Records:

Lemma resume_complete ctx a m c id w :
  repr w a -> valid_address (mrr_Submitter m) -> a_config a = Some c -> a_paused a = true ->
  control_approved ctx c (MsgResumeRoute_Action m (Hash_Hex (resume_hash c))) (mrr_Signatures m) id a ->
  exists w', bridge_handle k ctx (BResume (Some m)) w = (Ok REmpty, w') /\
    repr w' (with_done (processedControlKey id) (with_paused false a)).
Proof.
  intros H Had Hc Hpd Hp. pose proof (config_repr _ _ _ H Hc) as Hwf.
  cbn [bridge_handle srv_ResumeRoute require_req]. unfold mbind' at 1.
  unfold MsgResumeRoute_ValidateBasic. rewrite address_lift; [|done|].
  2: { destruct Hp as (_ & Hid & _ & (d & l & _ & Hap) & _).
       apply ControlAction_ID_valid, ControlAction_Validate_inv in Hid as (Hr & Hn & Ht & Ht').
       simpl in *. rewrite (validateControlSignatures_approved _ _ _ _ Hap), Hr. simpl.
       rewrite (proj2 (Z.eqb_neq _ _) Hn), (proj2 (Z.leb_gt _ _) Ht), (proj2 (Z.leb_gt _ _) Ht').
       done. }
  erewrite mbind_eq by by apply (require_config_iff _ a).
  rewrite (mbind_lift _ _ _ (resume_hash c)).
  2: { unfold RouteStatePayloadHash. by rewrite (proj2 (RouteConfig_Validate_Ok c) Hwf). }
  erewrite mbind_eq by (apply (ResumeRoute_iff _ _ _ _ _ a); eauto).
  eexists. split; [reflexivity|]. apply repr_events, repr_put_done; [|auto with pos_chain].
  by apply repr_put_state.
Qed.

Lemma update_complete ctx a m c next id w :
  repr w a -> valid_address (mur_Submitter m) -> a_config a = Some c ->
  next = MsgUpdateRouteConfig_RouteConfig m -> config_wf next -> rc_RouteID next = rc_RouteID c ->
  control_approved ctx c (MsgUpdateRouteConfig_Action m (Hash_Hex (update_hash next)))
    (mur_Signatures m) id a ->
  exists w', bridge_handle k ctx (BUpdate (Some m)) w = (Ok REmpty, w') /\
    repr w' (with_done (processedControlKey id) (with_config next a)).
Proof.
  intros H Had Hc -> Hwn Hrn Hp. pose proof (config_repr _ _ _ H Hc) as Hwf.
  pose proof (proj2 (RouteConfig_Validate_Ok _) Hwn) as Hvn.
  cbn [bridge_handle srv_UpdateRouteConfig require_req]. unfold mbind' at 1.
  unfold MsgUpdateRouteConfig_ValidateBasic. rewrite address_lift; [|done|].
  2: { destruct Hp as (_ & Hid & _ & (d & l & _ & Hap) & _).
       apply ControlAction_ID_valid, ControlAction_Validate_inv in Hid as (Hr & Hn & Ht & Ht').
       rewrite Hvn. simpl in *. rewrite (validateControlSignatures_approved _ _ _ _ Hap).
       rewrite (proj2 (Z.eqb_neq _ _) Hn), (proj2 (Z.leb_gt _ _) Ht), (proj2 (Z.leb_gt _ _) Ht').
       done. }
  erewrite mbind_eq by by apply (require_config_iff _ a).
  rewrite (mbind_lift _ _ _ (update_hash (MsgUpdateRouteConfig_RouteConfig m))).
  2: { unfold RouteConfigPayloadHash. by rewrite Hvn. }
  erewrite mbind_eq by (apply (ApplyRouteConfigUpdate_iff _ _ _ _ _ _ a); eauto).
  eexists. split; [reflexivity|]. apply repr_events, repr_put_done; [|auto with pos_chain].
  by apply repr_put_config.
Qed.

Lemma handle_complete ctx msg r w a a' : repr w a -> bridge_rule k ctx a msg r a' ->
  exists w', bridge_handle k ctx msg w = (Ok r, w') /\ repr w' a'.
Proof.
  intros H Hr. destruct Hr; subst.
  - destruct H3 as (? & ? & ?). eapply submit_complete; eauto; [|unfold settles; eauto 15].
    unfold admissible. split_and!; eauto.
  - destruct H1 as (? & ? & ?). eapply outbound_complete; eauto. by unfold sends.
  - eapply initialize_complete; eauto.
  - eapply pause_complete; eauto. unfold pauses. split_and!; eauto.
  - eapply resume_complete; eauto.
  - eapply update_complete; eauto.
Qed.

End sim.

About this exercise: Lines from the start of the records through the one containing "Hap), Hr. simpl." are what should be retyped, exactly and in full, both ends included.

Worked solution:
Lemma resume_complete ctx a m c id w :
  repr w a -> valid_address (mrr_Submitter m) -> a_config a = Some c -> a_paused a = true ->
  control_approved ctx c (MsgResumeRoute_Action m (Hash_Hex (resume_hash c))) (mrr_Signatures m) id a ->
  exists w', bridge_handle k ctx (BResume (Some m)) w = (Ok REmpty, w') /\
    repr w' (with_done (processedControlKey id) (with_paused false a)).
Proof.
  intros H Had Hc Hpd Hp. pose proof (config_repr _ _ _ H Hc) as Hwf.
  cbn [bridge_handle srv_ResumeRoute require_req]. unfold mbind' at 1.
  unfold MsgResumeRoute_ValidateBasic. rewrite address_lift; [|done|].
  2: { destruct Hp as (_ & Hid & _ & (d & l & _ & Hap) & _).
       apply ControlAction_ID_valid, ControlAction_Validate_inv in Hid as (Hr & Hn & Ht & Ht').
       simpl in *. rewrite (validateControlSignatures_approved _ _ _ _ Hap), Hr. simpl.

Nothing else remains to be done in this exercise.